### The task
Working from the entries below, give again each line from the first through the one containing "asks the Salesforce", exactly and with nothing else.
──────── Dataset extract ────────
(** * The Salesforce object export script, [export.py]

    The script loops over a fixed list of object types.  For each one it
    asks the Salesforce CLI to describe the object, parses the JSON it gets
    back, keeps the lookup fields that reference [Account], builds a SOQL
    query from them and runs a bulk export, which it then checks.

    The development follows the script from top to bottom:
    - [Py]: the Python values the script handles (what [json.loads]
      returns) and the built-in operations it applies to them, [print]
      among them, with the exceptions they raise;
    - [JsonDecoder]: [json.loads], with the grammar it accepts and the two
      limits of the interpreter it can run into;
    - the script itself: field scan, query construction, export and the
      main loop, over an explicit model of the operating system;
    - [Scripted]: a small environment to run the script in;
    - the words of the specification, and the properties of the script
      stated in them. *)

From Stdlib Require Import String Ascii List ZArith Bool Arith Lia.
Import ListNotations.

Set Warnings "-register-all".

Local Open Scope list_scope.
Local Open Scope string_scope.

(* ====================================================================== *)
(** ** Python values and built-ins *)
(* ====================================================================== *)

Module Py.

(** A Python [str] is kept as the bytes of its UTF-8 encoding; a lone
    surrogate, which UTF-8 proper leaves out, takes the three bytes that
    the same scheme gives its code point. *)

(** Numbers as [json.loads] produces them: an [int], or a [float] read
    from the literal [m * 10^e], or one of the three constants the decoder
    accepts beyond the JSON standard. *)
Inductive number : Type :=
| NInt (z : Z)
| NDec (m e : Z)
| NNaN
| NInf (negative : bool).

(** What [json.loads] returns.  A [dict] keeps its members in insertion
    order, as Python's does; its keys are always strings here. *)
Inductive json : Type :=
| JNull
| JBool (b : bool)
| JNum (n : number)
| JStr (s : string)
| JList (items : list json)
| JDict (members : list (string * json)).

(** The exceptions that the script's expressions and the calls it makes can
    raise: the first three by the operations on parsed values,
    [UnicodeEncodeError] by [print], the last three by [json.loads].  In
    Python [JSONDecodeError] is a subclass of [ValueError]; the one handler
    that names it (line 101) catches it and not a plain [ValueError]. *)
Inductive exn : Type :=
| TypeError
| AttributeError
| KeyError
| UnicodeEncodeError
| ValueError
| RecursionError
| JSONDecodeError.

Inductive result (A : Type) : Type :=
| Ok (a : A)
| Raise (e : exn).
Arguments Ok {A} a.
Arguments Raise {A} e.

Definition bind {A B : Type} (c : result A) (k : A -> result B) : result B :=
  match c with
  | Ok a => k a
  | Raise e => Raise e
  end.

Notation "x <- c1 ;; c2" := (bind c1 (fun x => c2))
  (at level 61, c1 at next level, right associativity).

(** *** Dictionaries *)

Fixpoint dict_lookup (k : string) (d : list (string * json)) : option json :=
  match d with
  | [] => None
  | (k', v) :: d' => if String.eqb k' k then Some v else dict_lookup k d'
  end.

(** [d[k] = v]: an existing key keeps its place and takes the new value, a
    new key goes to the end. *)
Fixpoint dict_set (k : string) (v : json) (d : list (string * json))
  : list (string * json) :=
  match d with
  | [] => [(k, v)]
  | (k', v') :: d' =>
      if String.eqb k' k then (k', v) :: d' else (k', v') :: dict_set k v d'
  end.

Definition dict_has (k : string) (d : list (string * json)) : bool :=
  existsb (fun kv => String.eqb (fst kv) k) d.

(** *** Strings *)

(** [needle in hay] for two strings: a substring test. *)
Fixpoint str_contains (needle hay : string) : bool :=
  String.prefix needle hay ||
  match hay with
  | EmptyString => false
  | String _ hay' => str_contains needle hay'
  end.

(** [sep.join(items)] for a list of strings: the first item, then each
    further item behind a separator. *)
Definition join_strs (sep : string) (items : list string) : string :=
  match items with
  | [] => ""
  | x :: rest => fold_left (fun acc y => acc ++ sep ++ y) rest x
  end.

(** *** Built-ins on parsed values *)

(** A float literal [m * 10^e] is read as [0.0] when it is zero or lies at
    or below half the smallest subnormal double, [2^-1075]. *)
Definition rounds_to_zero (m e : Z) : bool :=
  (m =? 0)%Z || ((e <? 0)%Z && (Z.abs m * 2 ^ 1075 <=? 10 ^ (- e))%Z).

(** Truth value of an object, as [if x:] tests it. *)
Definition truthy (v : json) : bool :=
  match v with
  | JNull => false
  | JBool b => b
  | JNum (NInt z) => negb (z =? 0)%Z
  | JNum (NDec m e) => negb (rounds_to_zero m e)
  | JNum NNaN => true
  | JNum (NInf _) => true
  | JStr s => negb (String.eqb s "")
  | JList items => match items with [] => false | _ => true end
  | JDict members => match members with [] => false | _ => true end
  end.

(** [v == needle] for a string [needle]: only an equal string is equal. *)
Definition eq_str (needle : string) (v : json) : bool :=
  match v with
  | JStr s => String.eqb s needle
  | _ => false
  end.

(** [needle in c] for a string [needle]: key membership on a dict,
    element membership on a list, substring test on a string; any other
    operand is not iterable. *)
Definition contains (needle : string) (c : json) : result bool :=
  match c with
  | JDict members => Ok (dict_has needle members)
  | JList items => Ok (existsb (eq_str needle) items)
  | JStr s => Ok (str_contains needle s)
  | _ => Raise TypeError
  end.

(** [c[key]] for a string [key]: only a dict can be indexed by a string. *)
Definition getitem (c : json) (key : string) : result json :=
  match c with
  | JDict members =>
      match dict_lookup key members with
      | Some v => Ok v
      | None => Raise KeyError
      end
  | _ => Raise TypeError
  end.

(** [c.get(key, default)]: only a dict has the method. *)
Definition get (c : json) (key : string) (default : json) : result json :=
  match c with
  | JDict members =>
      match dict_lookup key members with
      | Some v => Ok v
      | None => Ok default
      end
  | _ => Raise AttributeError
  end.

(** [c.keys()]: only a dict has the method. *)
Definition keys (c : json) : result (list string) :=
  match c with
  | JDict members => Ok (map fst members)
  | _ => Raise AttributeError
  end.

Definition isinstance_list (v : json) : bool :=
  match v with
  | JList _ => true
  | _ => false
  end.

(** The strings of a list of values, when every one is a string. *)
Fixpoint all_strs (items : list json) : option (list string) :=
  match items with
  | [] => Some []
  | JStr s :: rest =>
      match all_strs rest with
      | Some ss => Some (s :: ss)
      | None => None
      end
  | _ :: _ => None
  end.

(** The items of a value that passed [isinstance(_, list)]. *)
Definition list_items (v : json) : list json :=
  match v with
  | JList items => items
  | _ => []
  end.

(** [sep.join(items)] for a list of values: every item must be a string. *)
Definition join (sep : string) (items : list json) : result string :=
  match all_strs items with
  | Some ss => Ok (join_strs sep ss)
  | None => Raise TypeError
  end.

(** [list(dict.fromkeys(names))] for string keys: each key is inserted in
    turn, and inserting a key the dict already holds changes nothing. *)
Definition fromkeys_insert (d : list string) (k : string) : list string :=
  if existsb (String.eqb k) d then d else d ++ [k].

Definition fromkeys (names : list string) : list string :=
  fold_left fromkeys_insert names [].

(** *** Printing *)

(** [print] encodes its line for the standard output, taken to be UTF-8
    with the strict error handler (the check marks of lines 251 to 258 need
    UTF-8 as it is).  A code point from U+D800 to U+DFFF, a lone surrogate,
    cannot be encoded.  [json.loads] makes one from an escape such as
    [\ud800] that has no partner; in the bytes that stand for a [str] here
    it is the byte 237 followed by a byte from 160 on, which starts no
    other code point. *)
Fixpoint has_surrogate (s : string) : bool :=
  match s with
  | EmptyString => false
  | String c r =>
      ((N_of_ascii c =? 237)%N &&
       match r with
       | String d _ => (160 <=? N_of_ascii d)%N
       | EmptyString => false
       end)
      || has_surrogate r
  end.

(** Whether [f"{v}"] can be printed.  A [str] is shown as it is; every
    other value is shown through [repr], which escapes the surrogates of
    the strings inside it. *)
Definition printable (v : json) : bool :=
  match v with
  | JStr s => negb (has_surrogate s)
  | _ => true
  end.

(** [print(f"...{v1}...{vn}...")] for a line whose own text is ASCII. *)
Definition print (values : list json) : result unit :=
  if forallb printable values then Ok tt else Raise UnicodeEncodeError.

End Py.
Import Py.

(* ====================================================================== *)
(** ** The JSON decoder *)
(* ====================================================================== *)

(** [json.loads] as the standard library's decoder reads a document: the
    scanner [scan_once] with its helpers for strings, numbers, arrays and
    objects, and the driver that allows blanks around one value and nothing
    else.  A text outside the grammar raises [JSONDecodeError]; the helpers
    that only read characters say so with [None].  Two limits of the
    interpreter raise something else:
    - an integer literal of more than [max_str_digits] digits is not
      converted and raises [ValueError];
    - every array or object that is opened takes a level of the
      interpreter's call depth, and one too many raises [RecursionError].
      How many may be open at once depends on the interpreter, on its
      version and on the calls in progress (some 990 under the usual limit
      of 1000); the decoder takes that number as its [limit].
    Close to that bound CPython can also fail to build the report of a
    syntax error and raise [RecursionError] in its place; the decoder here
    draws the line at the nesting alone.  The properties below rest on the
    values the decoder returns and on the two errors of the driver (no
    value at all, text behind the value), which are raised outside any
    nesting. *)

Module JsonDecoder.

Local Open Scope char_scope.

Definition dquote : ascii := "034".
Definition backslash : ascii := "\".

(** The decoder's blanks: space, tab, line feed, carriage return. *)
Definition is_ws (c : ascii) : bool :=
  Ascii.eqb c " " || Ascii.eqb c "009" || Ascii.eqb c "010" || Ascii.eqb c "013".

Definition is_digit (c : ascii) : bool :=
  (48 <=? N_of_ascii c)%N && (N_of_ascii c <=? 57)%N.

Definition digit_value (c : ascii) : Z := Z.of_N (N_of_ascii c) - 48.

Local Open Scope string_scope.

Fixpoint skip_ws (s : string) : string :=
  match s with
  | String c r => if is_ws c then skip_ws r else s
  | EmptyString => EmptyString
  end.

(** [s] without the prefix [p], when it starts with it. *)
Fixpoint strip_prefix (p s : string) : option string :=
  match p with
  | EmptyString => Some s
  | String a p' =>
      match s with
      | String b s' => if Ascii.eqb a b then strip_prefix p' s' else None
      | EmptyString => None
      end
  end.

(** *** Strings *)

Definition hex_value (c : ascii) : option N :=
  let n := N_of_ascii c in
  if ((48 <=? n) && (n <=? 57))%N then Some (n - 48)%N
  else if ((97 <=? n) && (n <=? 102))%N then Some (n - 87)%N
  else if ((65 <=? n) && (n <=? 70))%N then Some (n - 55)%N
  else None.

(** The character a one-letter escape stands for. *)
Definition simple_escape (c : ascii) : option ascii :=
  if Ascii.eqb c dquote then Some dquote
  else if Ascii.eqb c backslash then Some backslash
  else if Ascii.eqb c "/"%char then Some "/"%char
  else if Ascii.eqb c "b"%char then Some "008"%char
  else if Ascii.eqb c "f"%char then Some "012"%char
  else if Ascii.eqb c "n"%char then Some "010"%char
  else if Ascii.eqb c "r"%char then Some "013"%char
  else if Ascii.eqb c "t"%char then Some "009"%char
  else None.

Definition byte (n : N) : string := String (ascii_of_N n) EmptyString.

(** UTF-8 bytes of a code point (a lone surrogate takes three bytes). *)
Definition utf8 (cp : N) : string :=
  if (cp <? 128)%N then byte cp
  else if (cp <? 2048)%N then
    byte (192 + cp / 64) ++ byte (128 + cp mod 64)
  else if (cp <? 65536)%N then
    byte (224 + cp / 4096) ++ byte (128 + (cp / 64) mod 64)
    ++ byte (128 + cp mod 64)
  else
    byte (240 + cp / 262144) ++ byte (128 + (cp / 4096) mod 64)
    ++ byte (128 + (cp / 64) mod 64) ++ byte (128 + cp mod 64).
────────
### Solution
(** * The Salesforce object export script, [export.py]

    The script loops over a fixed list of object types.  For each one it
    asks the Salesforce CLI to describe the object, parses the JSON it gets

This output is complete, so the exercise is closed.